══ Input data ══

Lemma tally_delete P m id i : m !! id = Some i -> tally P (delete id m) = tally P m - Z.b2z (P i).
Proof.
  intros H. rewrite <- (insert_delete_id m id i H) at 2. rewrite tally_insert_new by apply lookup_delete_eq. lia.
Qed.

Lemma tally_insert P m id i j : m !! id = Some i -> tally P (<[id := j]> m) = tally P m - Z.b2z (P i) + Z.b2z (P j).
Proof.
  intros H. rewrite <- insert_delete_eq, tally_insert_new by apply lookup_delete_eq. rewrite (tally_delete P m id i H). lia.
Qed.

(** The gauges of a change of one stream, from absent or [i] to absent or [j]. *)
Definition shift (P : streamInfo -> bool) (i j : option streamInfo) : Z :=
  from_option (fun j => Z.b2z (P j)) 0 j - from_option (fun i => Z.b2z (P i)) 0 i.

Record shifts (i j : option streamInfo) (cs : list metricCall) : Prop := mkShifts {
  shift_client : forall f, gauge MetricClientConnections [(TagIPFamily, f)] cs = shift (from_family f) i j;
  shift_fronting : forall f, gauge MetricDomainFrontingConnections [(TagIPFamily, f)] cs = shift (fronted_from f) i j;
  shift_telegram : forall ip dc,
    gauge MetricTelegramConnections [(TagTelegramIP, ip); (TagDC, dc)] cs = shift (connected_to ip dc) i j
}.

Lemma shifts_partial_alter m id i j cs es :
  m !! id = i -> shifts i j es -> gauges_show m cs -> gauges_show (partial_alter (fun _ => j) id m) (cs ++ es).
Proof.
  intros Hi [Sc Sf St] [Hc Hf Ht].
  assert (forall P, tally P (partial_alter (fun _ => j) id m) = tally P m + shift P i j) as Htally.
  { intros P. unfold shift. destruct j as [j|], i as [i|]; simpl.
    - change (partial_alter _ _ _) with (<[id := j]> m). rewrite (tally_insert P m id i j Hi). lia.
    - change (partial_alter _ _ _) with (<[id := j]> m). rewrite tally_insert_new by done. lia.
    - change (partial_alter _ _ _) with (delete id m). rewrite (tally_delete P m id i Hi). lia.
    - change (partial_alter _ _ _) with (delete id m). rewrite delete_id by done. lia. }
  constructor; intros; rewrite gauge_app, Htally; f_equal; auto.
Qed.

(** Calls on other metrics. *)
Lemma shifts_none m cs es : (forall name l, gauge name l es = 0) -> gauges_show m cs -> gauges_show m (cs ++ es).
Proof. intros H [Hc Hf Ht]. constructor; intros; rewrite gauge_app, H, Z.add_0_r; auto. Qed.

═══

▶ [What to produce] Every line in the data above that contains "change" needs to be copied.

▶ [Exercise result]
(** The gauges of a change of one stream, from absent or [i] to absent or [j]. *)
    - change (partial_alter _ _ _) with (<[id := j]> m). rewrite (tally_insert P m id i j Hi). lia.
    - change (partial_alter _ _ _) with (<[id := j]> m). rewrite tally_insert_new by done. lia.
    - change (partial_alter _ _ _) with (delete id m). rewrite (tally_delete P m id i Hi). lia.
    - change (partial_alter _ _ _) with (delete id m). rewrite delete_id by done. lia. }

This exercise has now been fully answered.